Retaining and restoring soil organic matter helps farmers grow better crops, purifies our water and keeps the atmosphere cleaner.
The Jackson-led paper illustrates a surprisingly large stock of potentially weak carbon in the northern taiga, an ecosystem that is warming more quickly than any other. These carbon stocks are rather poorly mapped and understood.
The study warns of another hazard: overestimating how the organic matter in soil is spread. Jackson and his Co-authors calculate there may be 25 to 30 % less organic matter than presently estimated because of constraints from bedrock, a factor formerly not studied in published scientific research.
While Scientists are currently able to remotely map and track environmental deviations on the Earth’s surface, they still do not have a deep understanding of the interactions among chemical, biological and physical processes manipulating carbon in soils. This knowledge is key to understanding and foreseeing how the carbon cycle will respond to deviations in the ecosystem, safeguarding natural services we rely on, such as underground water storage and crop pollination, and increasing food production.
A swiftly changing climate – and its effects on soil – makes these scientific developments all the more crucial.
“Soil has changed under our feet,” Harden said. “We can’t use the soil maps made 80 years ago and expect to find the same answers.”

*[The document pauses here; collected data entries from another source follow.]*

Lemma sn_publish_topic_puts big_endian p name :
  sp_topic_name p = Some name -> bytes name -> 2 <= len name ->
  puts (sn_publish_topic big_endian p) (sn_topic big_endian (sp_topic_type p) name) /\
  len (sn_topic big_endian (sp_topic_type p) name) = 2.
Proof.
  intros E Hb Hl. unfold sn_publish_topic, sn_topic. rewrite E. destruct (_ || _).
  - split; [apply (puts_copy name 2); lia|]. apply (len_take name 2). lia.
  - destruct name as [|b0 [|b1 name]]; [done..|]. split; [|done]. unfold host16.
    change (rd (b0 :: b1 :: name) 0) with (Ok b0). change (rd (b0 :: b1 :: name) 1) with (Ok b1). cbn [mbind result_bind sn_word].
    apply list.Forall_cons in Hb as [[? ?] [[? ?] _]%list.Forall_cons]. apply puts_num. unfold word16. destruct big_endian; lia.
Qed.

(** A packet whose last part cannot be written. *)
Lemma sn_write_fails tx_buf_len total_len type rest P n bs :
  (exists rc, rc < 0 /\ rest = Err rc) -> ~ P -> answers (sn_write tx_buf_len total_len type rest) P n bs.
Proof.
  intros (rc & Hrc & ->) HP. unfold sn_write. destruct (_ || _); [by apply answers_err|].
  unfold sn_length. destruct (_ <=? _); by apply answers_err.
Qed.

Lemma emit_app_fails e1 bs e2 :
  puts e1 bs -> (exists rc, rc < 0 /\ e2 = Err rc) -> exists rc, rc < 0 /\ e1 +++ e2 = Err rc.
Proof. unfold puts. intros -> (rc & ? & ->). by exists rc. Qed.

(** The body of a PUBLISH whose arguments are accepted. *)
Lemma sn_publish_body big_endian p :
  sn_rep (Out_Publish p) -> sn_valid (Out_Publish p) ->
  puts (Ok (1, [sn_flags (sp_duplicate p) (sp_qos p) (sp_retain p) (sp_topic_type p)]) +++ sn_publish_topic big_endian p +++
        MqttEncode_Num true (sp_packet_id p) +++ sn_publish_payload p) (sn_body big_endian (Out_Publish p)) /\
  len (sn_body big_endian (Out_Publish p)) = sp_total_len p + 5.
Proof.
  cbn [sn_rep sn_valid sn_body]. intros (_ & Hid & _ & Hn & Ht & Hb) [[name En] Hbuf]. rewrite En. cbn [from_option id].
  destruct (Hn name En) as [Hbn Hln]. destruct (sn_publish_topic_puts big_endian p name En Hbn Hln) as [Hp1 Hl1].
  assert (Hp2 : puts (sn_publish_payload p) (take (Z.to_nat (sp_total_len p)) (from_option id [] (sp_buffer p))) /\
    len (take (Z.to_nat (sp_total_len p)) (from_option id [] (sp_buffer p))) = sp_total_len p).
  { unfold sn_publish_payload. destruct (sp_buffer p) as [b|]; cbn [from_option id].
    - destruct (Hb b eq_refl) as [_ Hlb]. split; [apply puts_copy; lia|apply len_take; lia].
    - destruct Hbuf as [->|[? ?]]; [|done]. by split. }
  destruct Hp2 as [Hp2 Hl2]. split.
  - rewrite sn_flags_bits. put.
  - unfold be16. rewrite !len_app, Hl1, Hl2. lens. lia.
Qed.

(** A PUBLISH without a topic or without its payload. *)
Lemma sn_publish_refused big_endian p :
  sn_rep (Out_Publish p) -> ~ sn_valid (Out_Publish p) ->
  exists rc, rc < 0 /\
    Ok (1, [sn_flags (sp_duplicate p) (sp_qos p) (sp_retain p) (sp_topic_type p)]) +++ sn_publish_topic big_endian p +++
    MqttEncode_Num true (sp_packet_id p) +++ sn_publish_payload p = Err rc.
Proof.
  cbn [sn_rep sn_valid]. intros (_ & Hid & _ & Hn & Ht & _) Hv. eapply emit_app_fails; [apply puts_byte|].
  destruct (sp_topic_name p) as [name|] eqn:En.
  2:{ unfold sn_publish_topic. rewrite En. eexists. split; [|done]. lia. }
  destruct (Hn name eq_refl) as [Hbn Hln]. eapply emit_app_fails; [by eapply sn_publish_topic_puts|].
  eapply emit_app_fails; [by apply puts_num|]. unfold sn_publish_payload.
  destruct (sp_buffer p); [destruct Hv; split; [|right]; by eexists|].
  destruct (Z.ltb_spec 0 (sp_total_len p)); [eexists; split; [|done]; lia|].
  destruct Hv. split; [by eexists|left; lia].
Qed.

#[export] Instance sn_publish_valid_dec p : Decision (sn_valid (Out_Publish p)).
Proof. cbn [sn_valid]. apply _. Defined.

Lemma SN_Encode_Publish_answers big_endian tx_buf_len p :
  let o := Out_Publish p in sn_rep o -> tx_buf_len < 2147483648 ->
  answers (SN_Encode_Publish big_endian tx_buf_len p) (sn_valid o /\ sn_room tx_buf_len (sn_body big_endian o))
    (len (sn_frame SN_MSG_TYPE_PUBLISH (sn_body big_endian o))) (sn_frame SN_MSG_TYPE_PUBLISH (sn_body big_endian o)).
Proof.
  cbv zeta. intros Hrep Htx. unfold SN_Encode_Publish. set (o := Out_Publish p) in *.
  assert (Ht : 0 <= sp_total_len p < 4294967296) by apply Hrep.
  destruct (Z.ltb_spec tx_buf_len 0).
  { apply answers_err; [lia|]. intros [_ [_ Hr]]. pose proof (len_nonneg (sn_frame 0 (sn_body big_endian o))). lia. }
  destruct (decide (sn_valid o)) as [Hv|Hv].
  2:{ destruct (_ <? _); [apply answers_err; [lia|tauto]|]. apply sn_write_fails; [|tauto]. by apply sn_publish_refused. }
  destruct (sn_publish_body big_endian p Hrep Hv) as [Hp Hl]. fold o in Hp, Hl.
  destruct (Z.ltb_spec (65535 - 9) (sp_total_len p)).
  { apply answers_err; [lia|]. intros [_ [Hr _]]. rewrite sn_frame_len, Hl in Hr. unfold sn_grow in Hr.
    destruct (Z.ltb_spec 255 (sp_total_len p + 5 + 2)); lia. }
  rewrite u32_small by lia. apply answers_given; [done|]. apply sn_write_answers; [exact Hp|]. rewrite Hl. f_equal. lia.
Qed.

Lemma sn_encode_answers big_endian tx_buf_len o :
  sn_rep o -> tx_buf_len < 2147483648 ->
  answers (sn_encode big_endian tx_buf_len o) (sn_valid o /\ sn_room tx_buf_len (sn_body big_endian o))
    (len (sn_frame (sn_type o) (sn_body big_endian o))) (sn_frame (sn_type o) (sn_body big_endian o)).
Proof.
  intros Hrep Htx. destruct o; cbn [sn_encode sn_type].
  - apply SN_Encode_SearchGW_answers.
  - by apply SN_Encode_Connect_answers.
  - by apply sn_will_topic_answers.
  - by apply sn_will_topic_answers.
  - by apply sn_will_msg_answers.
  - by apply sn_will_msg_answers.
  - by apply SN_Encode_Register_answers.
  - by apply SN_Encode_RegAck_answers.
  - by apply sn_topic_request_answers.
  - by apply sn_topic_request_answers.
  - by apply SN_Encode_Publish_answers.
  - by apply SN_Encode_PublishResp_answers.
  - by apply SN_Encode_Disconnect_answers.
  - by apply SN_Encode_Ping_answers.
Qed.

(** A successful call of an encoder. *)
Lemma sn_encode_inv big_endian tx_buf_len o n bs :
  sn_rep o -> tx_buf_len < 2147483648 -> sn_encode big_endian tx_buf_len o = Ok (n, bs) ->
  sn_valid o /\ sn_room tx_buf_len (sn_body big_endian o) /\
  n = len (sn_frame (sn_type o) (sn_body big_endian o)) /\ bs = sn_frame (sn_type o) (sn_body big_endian o).
Proof.
  intros Hrep Htx E. destruct (answers_inv _ _ _ _ _ _ (sn_encode_answers big_endian tx_buf_len o Hrep Htx) E) as ([? ?] & ? & ?).
  by split_and!.
Qed.

(** ** Property *)

(** C38: the MQTT-SN encoders. For every packet a client sends, whatever its
    fields contain, the encoder stays in tx_buf and in the objects it copies
    from. It succeeds exactly if its arguments are there (no NULL name, no
    missing payload) and the packet fits tx_buf and the 16 bits of the length
    field; then the bytes are one frame of the packet's type and body, with the
    short length field up to 255 bytes and the long one beyond, and the
    returned length is the number of bytes written. *)
Theorem SN_Encode_exact big_endian tx_buf_len o :
  sn_rep o -> tx_buf_len < 2147483648 ->
  answers (sn_encode big_endian tx_buf_len o) (sn_valid o /\ sn_room tx_buf_len (sn_body big_endian o))
    (len (sn_frame (sn_type o) (sn_body big_endian o))) (sn_frame (sn_type o) (sn_body big_endian o)).
Proof. apply sn_encode_answers. Qed.

(** REGISTER of "a/b" fits 11 bytes and not 8. *)
Lemma SN_Encode_exact_witness :
  let r := Out_Register (mkRegister 258 7 (Some [97; 47; 98])) in
  sn_encode false 11 r = Ok (9, [9; 10; 1; 2; 0; 7; 97; 47; 98]) /\ exists rc, rc < 0 /\ sn_encode false 8 r = Err rc.
Proof.
  intros r.
  assert (Hr : sn_rep r).
  { split; [by split|]. split; [by split|]. intros ? [= <-]. split; [by_eval|by vm_compute]. }
  destruct (SN_Encode_exact false 11 r Hr ltac:(lia)) as [[_ E]|[H _]].
  2:{ destruct H. split; [by eexists|]. by vm_compute. }
  destruct (SN_Encode_exact false 8 r Hr ltac:(lia)) as [[[_ [_ H]] _]|[_ H]]; [by vm_compute in H|]. split; [exact E|exact H].
Defined.
(** Run the reads of the goal over the fields that lie in the buffer. *)
Ltac run_reads :=
  repeat match goal with
  | Hrx : rx_ok ?rx ?n, Hs : sits ?rx ?i (be16 ?x ++ _), Hx : word16 ?x |- context [sn_num ?rx ?n ?j] =>
    let Hf := fresh "Hf" in
    apply sits_app in Hs as [Hf Hs]; rewrite len_be16 in Hs;
    replace j with i by lia; rewrite (sn_num_sits rx n i x Hrx ltac:(lia) ltac:(lia) Hx Hf); clear Hf; cbn [mbind result_bind]
  | Hs : sits ?rx ?i ([?b] ++ _) |- context [rd ?rx ?j] =>
    let Hf := fresh "Hf" in
    apply (sits_app rx i [b]) in Hs as [Hf Hs]; change (len [b]) with 1 in Hs;
    replace j with i by lia; rewrite (rd_sits rx i b [] Hf); clear Hf; cbn [mbind result_bind]
  end.

Definition regack_body (r : SN_RegAck) : list Z := be16 (ra_topicId r) ++ be16 (ra_packet_id r) ++ [ra_return_code r].
Definition suback_body (r : SN_SubAck) : list Z :=
  [ssa_flags r] ++ be16 (ssa_topicId r) ++ be16 (ssa_packet_id r) ++ [ssa_return_code r].
Definition advertise_body (r : SN_Advertise) : list Z := [ad_gwId r] ++ be16 (ad_duration r).

(** The contract of a decoder of packets of [k] bytes. *)
Definition fixed_reads {A} (rx_buf : list Z) (n k type : Z) (r : result (Z * option A)) (r0 : option A) (P : list Z -> A -> A -> Prop) : Prop :=
  reads r (fun a => exists body, sn_short rx_buf n type body k /\ (a.1 = k /\ opt_found (P body) r0 a.2)).

Lemma SN_Decode_Advertise_reads rx_buf n r0 :
  rx_ok rx_buf n ->
  fixed_reads rx_buf n 5 SN_MSG_TYPE_ADVERTISE (SN_Decode_Advertise rx_buf n r0) r0 (fun body _ r => body = advertise_body r).
Proof.
  intros Hrx. apply sn_fixed_reads; [done|lia|]. intros body Hb Hl Hn Hs.
  destruct r0 as [r0|]; [|by eexists]. field8 g. field16 d. fields_end. run_reads. eexists. split; [done|]. by rewrite app_nil_r.
Qed.

Lemma SN_Decode_ConnectAck_reads rx_buf n r0 :
  rx_ok rx_buf n ->
  fixed_reads rx_buf n 3 SN_MSG_TYPE_CONNACK (SN_Decode_ConnectAck rx_buf n r0) r0 (fun body _ r => body = [sca_return_code r]).
Proof.
  intros Hrx. apply sn_fixed_reads; [done|lia|]. intros body Hb Hl Hn Hs.
  destruct r0 as [r0|]; [|by eexists]. field8 c. fields_end. run_reads. by eexists.
Qed.

Lemma SN_Decode_RegAck_reads rx_buf n r0 :
  rx_ok rx_buf n ->
  fixed_reads rx_buf n 7 SN_MSG_TYPE_REGACK (SN_Decode_RegAck rx_buf n r0) r0 (fun body _ r => body = regack_body r).
Proof.
  intros Hrx. apply sn_fixed_reads; [done|lia|]. intros body Hb Hl Hn Hs.
  destruct r0 as [r0|]; [|by eexists]. field16 t. field16 i. field8 c. fields_end. run_reads. by eexists.
Qed.

Lemma SN_Decode_SubscribeAck_reads rx_buf n r0 :
  rx_ok rx_buf n ->
  fixed_reads rx_buf n 8 SN_MSG_TYPE_SUBACK (SN_Decode_SubscribeAck rx_buf n r0) r0 (fun body _ r => body = suback_body r).
Proof.
  intros Hrx. apply sn_fixed_reads; [done|lia|]. intros body Hb Hl Hn Hs.
  destruct r0 as [r0|]; [|by eexists]. field8 f. field16 t. field16 i. field8 c. fields_end. run_reads. by eexists.
Qed.

Lemma SN_Decode_UnsubscribeAck_reads rx_buf n r0 :
  rx_ok rx_buf n ->
  fixed_reads rx_buf n 4 SN_MSG_TYPE_UNSUBACK (SN_Decode_UnsubscribeAck rx_buf n r0) r0 (fun body _ r => body = be16 (sua_packet_id r)).
Proof.
  intros Hrx. apply sn_fixed_reads; [done|lia|]. intros body Hb Hl Hn Hs.
  destruct r0 as [r0|]; [|by eexists]. field16 i. fields_end. run_reads. eexists. split; [done|]. by rewrite app_nil_r.
Qed.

However, funding issues such as federal cuts to climate science, along with turnover in science staff and a lack of organized data, hamper progress on soil carbon research. Jackson, Harden and their colleagues call for a renewed push to collect considerably more data on carbon in the soil and study more about the role it plays in sequestering carbon. They foresee an open, shared network for use by ranchers, farmers, and other land managers as well as organizations and policymakers that need accurate data to inform land investments and conservation.
If we lose momentum on carbon research, it will stifle our momentum for solving both climate and land sustainability problems.
Co-authors of the Global Change Biology paper include Researchers from Lund University; University of Arizona; Pacific Northwest National Laboratory; U.S. Geological Survey; Texas A&M University; Oak Ridge National Laboratory; Colorado State University, Fort Collins; U.S. Department of Agriculture; University of Hawaii; University of Delaware; University of California, Berkeley; University of Massachusetts; Union of Concerned Scientists; and University of Michigan.
Funding for the papers came from the U.S. Department of Agriculture, the Gordon and Betty Moore Foundation, the National Science Foundation, the Swedish Research Council, the Inter-American Institute Collaborative Research Network, the Comisión Sectorial de Investigación Científica and the Proyectos de Investigación Plurianuales, the U.S. Geological Survey, the Bolin Climate Research Center at Stockholm University, the EU JPI Climate Consortium, the U.S. Department of Energy and the Pacific Northwest National Laboratory. The paper resulted from a 2017 International Soil Carbon Network workshop funded by Stanford’s School of Earth, Energy & Environmental Sciences.